Planting right crops may prevent elephant-human conflicts: Expert

As elephant-human conflicts continue to be reported in Sumatra amid massive deforestation that prompts the critically endangered species to go to plantations and human settlements to find food, an expert has suggested that planting the right crops may prevent such conflicts.

Wahdi Azmi, director of the Aceh Conservation Response Unit, which aims to care for the elephant population, said Sumatran elephants were not familiar with oil palm fruit in the past.

“But ever since the loss of their habitat to plantations, the fruit is what is available to them and they find it palatable. They raid oil palm plantations because they like eating the fruit,” he said during a virtual discussion on Friday.
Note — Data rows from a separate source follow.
Lemma arm_if_needed_keeps w : keeps w (arm_if_needed w).
Proof.
  unfold arm_if_needed, keeps, ArmWakePoll. case_match; [done|]. simpl.
  repeat case_match; done.
Qed.

Lemma Dispatch_order w ret cqes w' n ok :
  callbacks_keep → zlen cqes < 2 ^ 32 → 0 ≤ cqe_batch_budget_ (io w) →
  Dispatch w ret cqes = Some (w', n, ok) →
  handled w' = handled w ++ ztake n cqes ∧
  cqe_batch_budget_ (io w') = cqe_batch_budget_ (io w) ∧
  n = if ret <? 0 then 0 else round_size (cqe_batch_budget_ (io w)) cqes.
Proof.
  intros Hk Hlen Hb Hd. unfold Dispatch in Hd.
  set (w0 := set_io w (FlushSubmissions (io w)).1) in *.
  assert (keeps w w0) as [Hh0 Hb0].
  { unfold w0, FlushSubmissions. split; simpl; [done|].
    destruct (_ =? 0); [done|]. by destruct (u_submit _). }
  destruct (arm_if_needed_keeps w0) as [Hh1 Hb1].
  destruct (ret <? 0).
  { simplify_eq. rewrite ztake_0, app_nil_r. by rewrite Hh1, Hb1, Hh0, Hb0. }
  destruct (dispatch_loop _ _ _) as [[w2 k]|] eqn:E; [|done]. simpl in Hd. simplify_eq.
  apply dispatch_loop_order in E as (Hh2&Hb2&Hn); rewrite ?Hb1, ?Hb0 in *; try done; try lia.
  destruct (arm_if_needed_keeps w2) as [-> ->]. rewrite Hh2, Hh1, Hh0, Hb2, Z.sub_0_r in *.
  repeat split. unfold round_size. rewrite Hn. by rewrite Z.sub_0_r.
Qed.

(** The completion queue over several calls of [Dispatch]: what arrives before
    each, and the result of its wait. *)
Fixpoint rounds (w : world) (cq : list cqe) (ins : list (Z * list cqe))
    : option (world * list cqe) :=
  match ins with
  | [] => Some (w, cq)
  | (ret, arrived) :: ins =>
    '(w, n, _) ← Dispatch w ret (cq ++ arrived);
    rounds w (zdrop n (cq ++ arrived)) ins
  end.

(** no completion is lost, repeated or reordered: over any number of calls
    of [Dispatch], with any budget and any failed waits in between, the
    completions handled followed by those still in the queue are exactly those
    that arrived, in order. *)
Theorem Dispatch_stream w ins w' cq :
  callbacks_keep → 0 ≤ cqe_batch_budget_ (io w) →
  zlen (concat (map snd ins)) < 2 ^ 32 → handled w = [] →
  rounds w [] ins = Some (w', cq) →
  handled w' ++ cq = concat (map snd ins).
Proof.
  intros Hk Hb Hlen H0 Hr.
  enough (∀ cq0, zlen (cq0 ++ concat (map snd ins)) < 2 ^ 32 → rounds w cq0 ins = Some (w', cq) →
    handled w' ++ cq = handled w ++ cq0 ++ concat (map snd ins)) as He.
  { rewrite (He []); [by rewrite H0|done|done]. }
  clear Hr Hlen H0. revert w Hb. induction ins as [|[ret arr] ins IH]; intros w Hb cq0 Hlen Hr;
    cbn [rounds map concat snd] in *.
  { simplify_eq. by rewrite app_nil_r. }
  destruct (Dispatch w ret (cq0 ++ arr)) as [[[w1 n] ok]|] eqn:E; [|done]. simpl in Hr.
  rewrite app_assoc, zlen_app in Hlen.
  pose proof (zlen_nonneg (concat (map snd ins))) as Hnn.
  assert (zlen (cq0 ++ arr) < 2 ^ 32) as Hlt by lia.
  destruct (Dispatch_order _ _ _ _ _ _ Hk Hlt Hb E) as (Hh&Hbud&_).
  apply IH in Hr; [|lia|].
  - rewrite Hr, Hh, <-app_assoc, (app_assoc (ztake _ _)), ztake_zdrop, <-app_assoc. done.
  - rewrite zlen_app. assert (zlen (zdrop n (cq0 ++ arr)) ≤ zlen (cq0 ++ arr)); [|lia].
    unfold zdrop, zlen. rewrite length_drop. lia.
Qed.

(** ** Events live until their last completion *)

(** The events a handler prepares requests for. *)
Variable requests : Z → Z → Z → world → gset Z.

(** Requests that complete more than once. *)
Variable multi : Z → world → bool.

Definition final (flags : Z) : bool := Z.land flags IORING_CQE_F_MORE =? 0.

(** The kernel marks more completions to come only for the requests that have
    them. *)
Definition kernel_flags (p flags : Z) (w : world) : Prop :=
  final flags = false → multi p w = true.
Aceh is home to the largest population of the critically endangered Sumatran elephants. More than 500 individuals of a population of around 2,500 of the elephants native to Sumatra Island live in the province.

As the largest land mammals that live in herds, elephants need abundant natural food. Therefore, the animals need a vast natural habitat as their home range.

Wahdi said people should learn from the history of the Aceh Sultanate, which gained wealth from the export of pepper and nutmeg and at the same time, nurtured coexistence with elephants because the animal did not eat the crops.

“We can serve both animal conservation and economic interests hand in hand by growing the right commodity crops,” he said.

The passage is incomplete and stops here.